= Beginning of Section =

(** * WebFileManager: file sharing, grants and the real-time channel

    A shallow embedding of the server side of the repository
    ([shared/schema.ts], [server/storage.ts], [server/routes.ts]) and of the
    share dialog of the client, followed by the properties of the
    authorization-and-notification core.

    Conventions of the embedding.
    - A JavaScript [number] that holds a row id is a [Z]; route parameters
      are taken after [parseInt], as integers.
    - A table is the list of its rows in storage order: [const [row] = ...]
      takes the first row of a result, and nothing but the primary key keeps
      two rows apart, so order and duplicates are kept.
    - [createdAt] columns ([defaultNow()]) are left out: no route reads them.
    - An [async] route whose promise is rejected outside a [try] sends no
      response of its own; this is the reply [Unhandled].
    - The upload route and the body of the download route stand beside the
      server's [step]: they need the sequence behind [files.id] and the
      contents of the uploads, which no other route reads. *)

From stdpp Require Import base option list gmap strings.
From Stdlib Require Import ZArith Lia.

Local Open Scope Z_scope.

(** ** shared/schema.ts: the three tables *)

Module User.
Record t := mk { id : Z; username : string; password : string; isAdmin : bool }.
End User.

Module File.
Record t := mk {
  id : Z; name : string; path : string; size : Z; mimeType : string;
  uploadedBy : Z }.
End File.

Module FilePermission.
Record t := mk {
  id : Z; fileId : Z; userId : Z;
  canRead : bool; canWrite : bool; canShare : bool }.
End FilePermission.

(** [InsertFilePermission]: what the POST route hands to the store.  The
    route copies [req.body.userId] unchecked, so it may be [undefined]. *)
Module InsertFilePermission.
Record t := mk {
  fileId : Z; userId : option Z;
  canRead : bool; canWrite : bool; canShare : bool }.
End InsertFilePermission.

(** The object literal of the PATCH route: three keys, each possibly
    [undefined] (a key the update leaves alone). *)
Module PermissionPatch.
Record t := mk {
  canRead : option bool; canWrite : option bool; canShare : option bool }.
End PermissionPatch.

(** The database: the rows of each table and the sequence behind
    [file_permissions.id] ([serial]). *)
Record Db := mkDb {
  users : list User.t;
  files : list File.t;
  filePermissions : list FilePermission.t;
  filePermissions_id_seq : Z }.

Definition set_filePermissions (db : Db) (ps : list FilePermission.t) : Db :=
  mkDb (users db) (files db) ps (filePermissions_id_seq db).

(** ** server/storage.ts: DatabaseStorage *)

Inductive DbError :=
  | NotNullViolation
  | ForeignKeyViolation
  | NoValuesToSet.

Inductive Result (A : Type) :=
  | Ok (a : A)
  | Err (e : DbError).
Arguments Ok {A} a.
Arguments Err {A} e.

Definition getUser (db : Db) (id : Z) : option User.t :=
  head (filter (λ u, User.id u = id) (users db)).

Definition getAllUsers (db : Db) : list User.t := users db.

Definition getFiles (db : Db) : list File.t := files db.

Definition getFile (db : Db) (id : Z) : option File.t :=
  head (filter (λ f, File.id f = id) (files db)).

Definition getFilePermissions (db : Db) (fileId : Z) : list FilePermission.t :=
  filter (λ p, FilePermission.fileId p = fileId) (filePermissions db).

Definition getUserFilePermission (db : Db) (fileId userId : Z)
  : option FilePermission.t :=
  head (filter (λ p, FilePermission.fileId p = fileId
                     ∧ FilePermission.userId p = userId)
               (filePermissions db)).

(** A plain [INSERT ... RETURNING].  The table declares [user_id] and
    [file_id] as [notNull] references to [users.id] and [files.id], and no
    constraint over the pair (file_id, user_id); these are the only ways the
    insert fails.  The sequence gives the id and moves on whether the insert
    succeeds or not. *)
Definition createFilePermission (db : Db) (permission : InsertFilePermission.t)
  : Db * Result FilePermission.t :=
  let id := filePermissions_id_seq db in
  let bumped := mkDb (users db) (files db) (filePermissions db) (id + 1) in
  match InsertFilePermission.userId permission with
  | None => (bumped, Err NotNullViolation)
  | Some userId =>
    match getFile db (InsertFilePermission.fileId permission),
          getUser db userId with
    | Some _, Some _ =>
      let newPermission :=
        FilePermission.mk id
          (InsertFilePermission.fileId permission) userId
          (InsertFilePermission.canRead permission)
          (InsertFilePermission.canWrite permission)
          (InsertFilePermission.canShare permission) in
      (mkDb (users db) (files db) (filePermissions db ++ [newPermission])
            (id + 1),
       Ok newPermission)
    | _, _ => (bumped, Err ForeignKeyViolation)
    end
  end.

(** [.set(permission)]: keys that are [undefined] keep the stored value. *)
Definition set_flags (permission : PermissionPatch.t) (row : FilePermission.t)
  : FilePermission.t :=
  FilePermission.mk
    (FilePermission.id row) (FilePermission.fileId row)
    (FilePermission.userId row)
    (default (FilePermission.canRead row) (PermissionPatch.canRead permission))
    (default (FilePermission.canWrite row) (PermissionPatch.canWrite permission))
    (default (FilePermission.canShare row) (PermissionPatch.canShare permission)).
Lemma lstrip_leading_space (ws s : string) :
  all_space ws = true -> Str.lstrip (ws +:+ s) = Str.lstrip s.
Proof.
  induction ws as [|c ws IH]; [done |].
  cbn [all_space]. intros [Hc Hws]%andb_true_iff.
  rewrite str_app_cons. cbn [Str.lstrip]. rewrite Hc. by apply IH.
Qed.

Lemma rstrip_all_space (ws : string) : all_space ws = true -> Str.rstrip ws = "".
Proof.
  induction ws as [|c ws IH]; [done |].
  cbn [all_space Str.rstrip]. intros [Hc Hws]%andb_true_iff.
  by rewrite (IH Hws), Hc.
Qed.

Lemma rstrip_trailing_space (s ws : string) :
  all_space ws = true -> Str.rstrip (s +:+ ws) = Str.rstrip s.
Proof.
  intros Hws. induction s as [|b s IH].
  - rewrite str_app_empty_l. by rewrite rstrip_all_space.
  - rewrite str_app_cons. cbn [Str.rstrip]. by rewrite IH.
Qed.

Lemma strip_padding (ws s ws' : string) :
  all_space ws = true -> all_space ws' = true ->
  Str.strip (ws +:+ s +:+ ws') = Str.strip s.
Proof.
  intros Hws Hws'. unfold Str.strip. rewrite lstrip_leading_space by done.
  induction s as [|b s IH].
  - rewrite str_app_empty_l.
    rewrite <- (str_app_empty_r ws'), lstrip_leading_space by done. done.
  - rewrite str_app_cons. cbn [Str.lstrip].
    destruct (Str.is_space b); [exact IH |].
    change (String b (s +:+ ws')) with (String b s +:+ ws').
    by apply rstrip_trailing_space.
Qed.

Lemma first_blocked_same (kws : list string) (u1 u2 : string) :
  (forall kw, kw ∈ kws -> Str.contains kw u1 = Str.contains kw u2) ->
  first_blocked kws u1 = first_blocked kws u2.
Proof.
  induction kws as [|k kws IH]; intros H; [done |].
  cbn [first_blocked]. rewrite (H k) by left.
  destruct (Str.contains k u2); [done |].
  apply IH. intros kw Hkw. apply H. by right.
Qed.

(** Whitespace before and after a query does not change the verdict:
    no blocked keyword has a whitespace in it, and the leading keyword
    is looked for in the trimmed text. *)
Theorem validate_sql_ignores_padding (ws q ws' : string) :
  all_space ws = true -> all_space ws' = true ->
  validate_sql (ws +:+ q +:+ ws') = validate_sql q.
Proof.
  intros Hws Hws'.
  assert (Hup : Str.upper (ws +:+ q +:+ ws') = ws +:+ Str.upper q +:+ ws').
  { by rewrite !upper_app, (upper_all_space ws), (upper_all_space ws'). }
  unfold validate_sql. rewrite Hup, strip_padding by done.
  rewrite (first_blocked_same BLOCKED_KEYWORDS _ (Str.upper q)); [done |].
  intros kw Hkw.
  assert (Hns : no_space kw = true).
  { unfold BLOCKED_KEYWORDS in Hkw.
    repeat (apply elem_of_cons in Hkw as [-> | Hkw]; [reflexivity |]).
    by apply not_elem_of_nil in Hkw. }
  by rewrite contains_leading_space, contains_trailing_space.
Qed.

End ValidatorMore.

(** ** More on the NL query pipeline *)

Lemma bind_raised {E A B} (m : M E A) (k : A -> M E B) (log log' : list E) (e : exn) :
  m log = (Raises e, log') -> bind m k log = (Raises e, log').
Proof. intros H. unfold bind. by rewrite H. Qed.

Section HandlerMore.
Import Handler.
Variable float_repr : pyfloat -> string.
Variable svc : Clients.

(** The poller looks at the log only to count the polls made so far. *)
Lemma poll_rounds_shift (query_id : string) (n : nat) (log1 log2 : list Call) :
  polls_in log1 = polls_in log2 ->
  fst (poll_rounds svc query_id n log1) = fst (poll_rounds svc query_id n log2) /\
  exists ext,
    snd (poll_rounds svc query_id n log1) = log1 ++ ext /\
    snd (poll_rounds svc query_id n log2) = log2 ++ ext.
Proof.
  revert log1 log2; induction n as [|n IH]; intros log1 log2 Hp.
  - split; [done |]. exists []. by rewrite !app_nil_r.
  - rewrite !poll_rounds_step, Hp.
    destruct (athena_get_query_execution svc query_id (polls_in log2)) as [e|err].
    + destruct (is_terminal (State e)).
      * split; [done |]. by exists [AthenaGetQueryExecution query_id].
      * destruct (IH ((log1 ++ [AthenaGetQueryExecution query_id]) ++ [TimeSleep 2])
                     ((log2 ++ [AthenaGetQueryExecution query_id]) ++ [TimeSleep 2]))
          as (Hfst & ext & H1 & H2).
        { by rewrite !polls_in_round, Hp. }
        split; [done |].
        exists ([AthenaGetQueryExecution query_id; TimeSleep 2] ++ ext).
        rewrite H1, H2. by rewrite <- !app_assoc.
    + split; [done |]. by exists [AthenaGetQueryExecution query_id].
Qed.

Lemma poll_query_from (query_id : string) (timeout_seconds : Z) (log : list Call) :
  polls_in log = 0%nat ->
  poll_query svc query_id timeout_seconds log =
    (result_of (poll_query svc query_id timeout_seconds),
     log ++ calls_of (poll_query svc query_id timeout_seconds)).
Proof.
  intros Hp. unfold result_of, calls_of, run, poll_query.
  destruct (poll_rounds_shift query_id (Z.to_nat (timeout_seconds / 2)) log [] Hp)
    as (Hfst & ext & H1 & H2).
  cbn [app] in H2. rewrite <- H2 in H1.
  rewrite <- Hfst, <- H1. by destruct (poll_rounds svc query_id _ log).
Qed.

Lemma fetch_results_from (query_id sql : string) (stats : Statistics) (log : list Call) :
  fetch_results svc query_id sql stats log =
    (result_of (fetch_results svc query_id sql stats),
     log ++ [AthenaGetQueryResults query_id 100]).
Proof.
  unfold result_of, run, fetch_results. unfold bind. rewrite !call_run.
  destruct (athena_get_query_results svc query_id 100) as [rows|e]; [| done].
  by destruct rows.
Qed.

(** The first two steps make the catalog call and the model call. *)
Lemma generation_run (question database : string) :
  exists ctx,
    generation_calls float_repr svc question database =
      [ GlueGetTables database;
        BedrockInvokeModel MODEL_ID (model_request float_repr (sql_prompt question database ctx)) ] /\
    get_catalog_schema svc database [] = (Returns ctx, [GlueGetTables database]) /\
    generate_sql float_repr svc question database ctx [GlueGetTables database] =
      (generated_query float_repr svc question database,
       generation_calls float_repr svc question database).
Proof.
  unfold generation_calls, generated_query, result_of, calls_of, run.
  destruct (get_catalog_schema_run svc database []) as (ctx & Hctx & _).
  exists ctx. rewrite !(bind_returns _ _ _ _ _ Hctx).
  pose proof (generate_sql_log float_repr svc question database ctx
                ([] ++ [GlueGetTables database])) as Hlog.
  cbn [app] in *. rewrite Hlog.
  split; [done |]. split; [done |].
  rewrite <- Hlog. by destruct (generate_sql _ _ _ _ _ _).
Qed.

= End of Section =

» **Exercise aim**
Since only a number is wanted, report how many lines of the listing include the word "behind".

» **Finished exercise**
2